__Records shown__:
(* ===== verification/Environment.v ===== *)
(** * The outside world of the Kernel

    What the Kernel reaches through its ports and does not implement itself:
    clocks, the sandbox backend ([ProcessRuntime] and [SandboxBackend] of
    [cy-kernel-api/src/ports.rs]), the adapters ([HostInventoryProvider],
    [ResourceProvider]), the installation resolver, the runtime journal sink
    and the durable event store ([journal.rs]), and the worker transport
    channels.  A port call reads and changes a world state [W] that the model
    leaves abstract; every theorem over an [Environment] holds for any
    behaviour of these ports. *)
From stdpp Require Import base gmap strings list sorting pretty.
From Stdlib Require Import Ascii Lia ZifyBool ZifyN.
From S2P Require Import Prelude Validation Contract KernelApi.

(** Commands on the worker transport ([watchdog/instance_actor.rs]). *)
Inductive WorkerTransportCommand :=
| TransportRequest (request_id : string) (generation fence_token : N) (payload : list ascii)
| TransportCancel (cancel_request_id target_request_id : string) (generation fence_token : N).

Class Environment (W : Type) := {
  (** [SystemTime::now()] in milliseconds, [Instant::now()] in nanoseconds. *)
  env_now_unix_ms : W -> W * N;
  env_instant : W -> W * N;
  (** [uuid::Uuid::new_v4().to_string()] *)
  env_uuid : W -> W * string;
  (** [SandboxBackend] *)
  env_backend_id : string;
  env_preflight_for_binding : DeviceBinding -> W -> W * NodeCapabilities;
  env_launch : LaunchPlan -> DeviceBinding -> STE W ProviderError ProcessHandle;
  env_stop : ProcessHandle -> StopRequest -> STE W ProviderError CleanupReport;
  (** [HostInventoryProvider], [ResourceProvider] *)
  env_probe_inventory : STE W ProviderError InventorySnapshot;
  env_create_binding_for_generation : Resource -> N -> STE W ProviderError DeviceBinding;
  (** [InstalledPluginResolver] *)
  env_resolve_worker_launch_plan : Worker -> STE W ProviderError ResolvedLaunchPlan;
  (** [RuntimeJournalSink], [DurableEventStore] *)
  env_journal_append : RuntimeJournalRecord -> STE W ProviderError unit;
  env_append_event : DurableEventRecord -> STE W ProviderError unit;
  env_events_for_source : Identity -> string -> STE W ProviderError (option (list DurableEventRecord));
  (** [mpsc::Sender::try_send] on channel [n]; the error is its display text. *)
  env_try_send : N -> WorkerTransportCommand -> STE W string unit;
  (** The order in which iterating a [HashMap] visits its keys: each key once,
      in an order the program does not control. *)
  env_hash_order : W -> gset string -> list string;
  env_hash_order_permutation : forall w s, env_hash_order w s ≡ₚ elements s;
}.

__Task objective__: Identify every line above with the string "world" in it. Copy those lines.

__Output below__:
(** * The outside world of the Kernel
    channels.  A port call reads and changes a world state [W] that the model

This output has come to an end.